A la lecture de ce qui va suivre, certains seront sûrement surpris de constater qu'un travail essentiellement consacré à l'histoire de la sociologie prenne pour point de départ la « naissance de la philosophie », en se permettant au passage de faire référence à la problématique du « mythe» en tant qu'il serait lui-même au fondement de la philosophie. Je commencerai donc par justifier un tel détour avant de m'engager dans le vif du sujet.
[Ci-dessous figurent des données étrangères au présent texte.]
(** [Path.stem]: the name without its last suffix; a leading or a trailing
    dot does not start a suffix.  [cut_last_dot] reads the reversed name and
    returns the reversed part before the last dot. *)
Fixpoint cut_last_dot (r : string) : option string :=
  match r with
  | EmptyString => None
  | String c r' =>
      if Ascii.eqb c "."%char then Some r' else cut_last_dot r'
  end.

Definition stem (name : string) : string :=
  match String.rev name with
  | String "."%char _ => name
  | r =>
      match cut_last_dot r with
      | Some (String c0 r0) => String.rev (String c0 r0)
      | _ => name
      end
  end.

End PyStr.

Example splitlines_ex :
  PyStr.splitlines ("Orientation in degrees: 270" +:+ String "010"%char
                    ("Rotate: 90" +:+ String "013"%char (String "010"%char
                    ("x" +:+ String "010"%char ""))))
  = ["Orientation in degrees: 270"; "Rotate: 90"; "x"].
Proof. reflexivity. Qed.

Example split_ex : PyStr.split ":"%char "Rotate: 90" = ["Rotate"; " 90"].
Proof. reflexivity. Qed.

Example int_ex :
  PyStr.int " 90" = Some 90 /\ PyStr.int "-1_0" = Some (-10) /\
  PyStr.int "" = None /\ PyStr.int "9 0" = None /\ PyStr.int "_9" = None /\
  PyStr.int "+ 9" = None /\ PyStr.int "9__0" = None /\ PyStr.int "90_" = None.
Proof. repeat split; reflexivity. Qed.

Example stem_ex :
  PyStr.stem "front.pdf" = "front" /\ PyStr.stem "a.b.pdf" = "a.b" /\
  PyStr.stem ".pdf" = ".pdf" /\ PyStr.stem "x." = "x." /\ PyStr.stem "x" = "x".
Proof. repeat split; reflexivity. Qed.

(** ** Exceptions, the external world, the state and the monad *)

(** The Python exceptions the program meets.  All of them are subclasses of
    [Exception], which is what [except Exception] catches. *)
Inductive exn : Type :=
| FileNotFoundError
| TimeoutExpired
| ImportError
| IndexError
| ValueError (msg : string)
| OSError
| PdfReadError.

Inductive result (A : Type) : Type :=
| Ok (a : A)
| Raise (e : exn).
Arguments Ok {A} a.
Arguments Raise {A} e.

(** A page object of the PDF library: what it shows and its [/Rotate]
    entry. *)
Record Page : Type := mkPage { content : nat; rotation : Z }.

(** A rasterised page image, as [pdf2image] returns it. *)
Definition Image : Type := nat.

(** A file of the watched folder: [folder / name], its [stat().st_mtime] and
    what [PdfReader] finds in it ([None]: not a readable PDF). *)
Record File : Type := mkFile {
  name : string;
  st_mtime : Z;
  reader_pages : option (list Page)
}.

(** The external collaborators.  [subprocess_run] is what
    [subprocess.run(["tesseract", image, ...], timeout=30)] does on a saved
    image: the captured standard output, or the exception raised. *)
Record World : Type := mkWorld {
  subprocess_run : Image -> result string;
  pdf2image_importable : bool;
  convert_from_path : File -> result (list Image);
  image_save : Image -> result unit;
  strftime : Z -> string
}.

Inductive LogRecord : Type :=
| warn_unexpected_angle (angle : Z)
| warn_tesseract_missing
| warn_osd_timeout (image_path : Image)
| warn_osd_failed (e : exn)
| warn_pdf2image_missing
| warn_convert_failed (e : exn)
| info_rotating (page_no : nat) (angle : Z)
| warn_read_failed (pdf_path : string) (e : exn)
| info_merge_done (output_path : string) (n : nat)
| debug_count_mismatch (latest candidate : string) (latest_pages candidate_pages : Z)
| info_pair_detected (front back : string) (n : Z)
| error_merge_failed (e : exn).

(** The state: the entries of the watched folder, in the order in which the
    directory lists them, and the log written so far. *)
Record State : Type := mkState {
  files : list File;
  records : list LogRecord
}.

Definition M (A : Type) : Type := State -> result A * State.

Definition ret {A} (a : A) : M A := fun s => (Ok a, s).

Definition raise {A} (e : exn) : M A := fun s => (Raise e, s).

Definition bind {A B} (m : M A) (k : A -> M B) : M B :=
  fun s =>
    match m s with
    | (Ok a, s') => k a s'
    | (Raise e, s') => (Raise e, s')
    end.

(** [try: m except Exception as e: h e] *)
Definition try_except {A} (m : M A) (h : exn -> M A) : M A :=
  fun s =>
    match m s with
    | (Ok a, s') => (Ok a, s')
    | (Raise e, s') => h e s'
    end.

Definition lift {A} (r : result A) : M A := fun s => (r, s).

Definition logger (r : LogRecord) : M unit :=
  fun s => (Ok tt, mkState (files s) (records s ++ [r])).

Notation "x <- m ;; k" := (bind m (fun x => k))
  (at level 100, m at next level, right associativity).
Notation "m ;; k" := (bind m (fun _ => k))
  (at level 100, right associativity).

(** ** The core functions *)

(** *** [detect_rotation_osd] *)

(** [l[i]] on a Python list. *)
Definition py_index {A} (l : list A) (i : nat) : result A :=
  match l !! i with
  | Some x => Ok x
  | None => Raise IndexError
  end.

Definition canonical_angle (angle : Z) : bool :=
  (angle =? 0) || (angle =? 90) || (angle =? 180) || (angle =? 270).

(** The [for line in result.stdout.splitlines()] loop.  [Some a]: the
    function returns [a] from inside the loop; [None]: the loop is over,
    exhausted or left by [break]. *)
Fixpoint scan_rotate (lines : list string) : M (option Z) :=
  match lines with
  | [] => ret None
  | line :: rest =>
      if PyStr.startswith "Rotate:" line then
        field <- lift (py_index (PyStr.split ":"%char line) 1) ;;
        match PyStr.int (PyStr.strip field) with
        | None => ret None
        | Some angle =>
            if canonical_angle angle then ret (Some angle)
            else logger (warn_unexpected_angle angle) ;; ret (Some 0)
        end
      else scan_rotate rest
  end.

Definition detect_rotation_osd (w : World) (image_path : Image) : M Z :=
  returned <-
    try_except
      (stdout <- lift (subprocess_run w image_path) ;;
       scan_rotate (PyStr.splitlines stdout))
      (fun e =>
         match e with
         | FileNotFoundError => logger warn_tesseract_missing
         | TimeoutExpired => logger (warn_osd_timeout image_path)
         | _ => logger (warn_osd_failed e)
         end ;;
         ret None) ;;
  match returned with
  | Some angle => ret angle
  | None => ret 0
  end.

(** *** [correct_pdf_pages] *)

(** [PdfReader(str(pdf_path)).pages] *)
Definition PdfReader (pdf_path : File) : result (list Page) :=
  match reader_pages pdf_path with
  | Some ps => Ok ps
  | None => Raise PdfReadError
  end.

(** [page.rotate(angle)] of the PDF library: the angle is added to the
    page's rotation; an angle that is no multiple of 90 is refused. *)
Definition rotate (angle : Z) (page : Page) : result Page :=
  if angle mod 90 =? 0
  then Ok (mkPage (content page) (rotation page + angle))
  else Raise (ValueError "Rotation angle must be a multiple of 90").

(** The loop over [enumerate(zip(pages, images))]; the result is the list
    [corrected]. *)
Fixpoint correct_loop (w : World) (i : nat) (zipped : list (Page * Image))
  : M (list Page) :=
  match zipped with
  | [] => ret []
  | (page, image) :: rest =>
      lift (image_save w image) ;;
      angle <- detect_rotation_osd w image ;;
      page' <- (if negb (angle =? 0)
                then logger (info_rotating (i + 1) angle) ;;
                     lift (rotate angle page)
                else ret page) ;;
      corrected <- correct_loop w (S i) rest ;;
      ret (page' :: corrected)
  end.

Definition correct_pdf_pages (w : World) (pdf_path : File) : M (list Page) :=
  pages <- lift (PdfReader pdf_path) ;;
  if negb (pdf2image_importable w) then
    logger warn_pdf2image_missing ;;
    ret pages
  else
    converted <-
      try_except
        (images <- lift (convert_from_path w pdf_path) ;; ret (Some images))
        (fun e => logger (warn_convert_failed e) ;; ret None) ;;
    match converted with
    | None => ret pages
    | Some images => correct_loop w 0 (zip pages images)
    end.

(** *** [get_pdf_page_count] *)

Definition get_pdf_page_count (pdf_path : File) : M Z :=
  try_except
    (pages <- lift (PdfReader pdf_path) ;; ret (Z.of_nat (length pages)))
    (fun e => logger (warn_read_failed (name pdf_path) e) ;; ret (-1)).

(** *** [merge_front_back] *)

(** [writer.add_page(front_page); writer.add_page(back_page)] for every pair
    of the zip; the writer is the list of the pages added so far. *)
Definition add_pages (writer : list Page) (pairs : list (Page * Page))
  : list Page :=
  foldl (fun wr fb => wr ++ [fst fb; snd fb]) writer pairs.

(** [open(output_path, "wb")] followed by [writer.write(f)]: the entry of
    that name is replaced, or a new entry is made. *)
Fixpoint put_file (f : File) (l : list File) : list File :=
  match l with
  | [] => [f]
  | g :: l' =>
      if String.eqb (name g) (name f) then f :: l' else g :: put_file f l'
  end.

Definition write_pdf (now : Z) (output_path : string) (writer : list Page)
  : M unit :=
  fun s =>
    (Ok tt,
     mkState (put_file (mkFile output_path now (Some writer)) (files s))
             (records s)).

Definition mismatch_message (nf nb : nat) : string :=
  "ページ数が一致しません: 表面=" +:+ pretty nf +:+ ", 裏面=" +:+ pretty nb.

Definition merge_front_back (w : World) (now : Z)
    (front_path back_path : File) (output_path : string) : M unit :=
  front_pages <- correct_pdf_pages w front_path ;;
  back_pages <- correct_pdf_pages w back_path ;;
  if negb (length front_pages =? length back_pages)%nat then
    raise (ValueError (mismatch_message (length front_pages)
                                        (length back_pages)))
  else
    let writer := add_pages [] (zip front_pages (reverse back_pages)) in
    write_pdf now output_path writer ;;
    logger (info_merge_done output_path (length front_pages * 2)).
Si l'on admet que la sociologie, au même titre que la science, participe d'abord et avant tout du domaine de la connaissance en général, il faut alors reconnaître que son histoire s'inscrit inévitablement dans l'histoire de la connaissance en général. Sur la base du postulat dialectique fondamental selon lequel toute possibilité de connaissance implique l'unité originelle du sujet et de l'objet, trois étapes historiques essentielles doivent alors être mises en lumières. Si la troisième de ces étapes est celle à laquelle se rapporte spécifiquement notre travail lorsqu'il veut appréhender la sociologie à travers le passage de son aliénation originelle comme science positive à son opérationnalisation contemporaine comme science tout terrain, et sachant qu'il s'agit là, plus largement, du passage du modèle épistémologique de la science moderne au nouveau paradigme post-moderne des technosciences opérationnelles, la seconde de ces étapes est, rétrospecti vement, celle à travers laquelle cette science moderne restait encore attachée à la philosophie; et la première, celle qui reliait encore justement la philosophie au mythe. C'est de toutes ces étapes que la sociologie contemporaine est véritablement issue, et c'est ainsi par référence à elles que doit continuer à être jugée sérieusement sa prétention à la connaissance objective.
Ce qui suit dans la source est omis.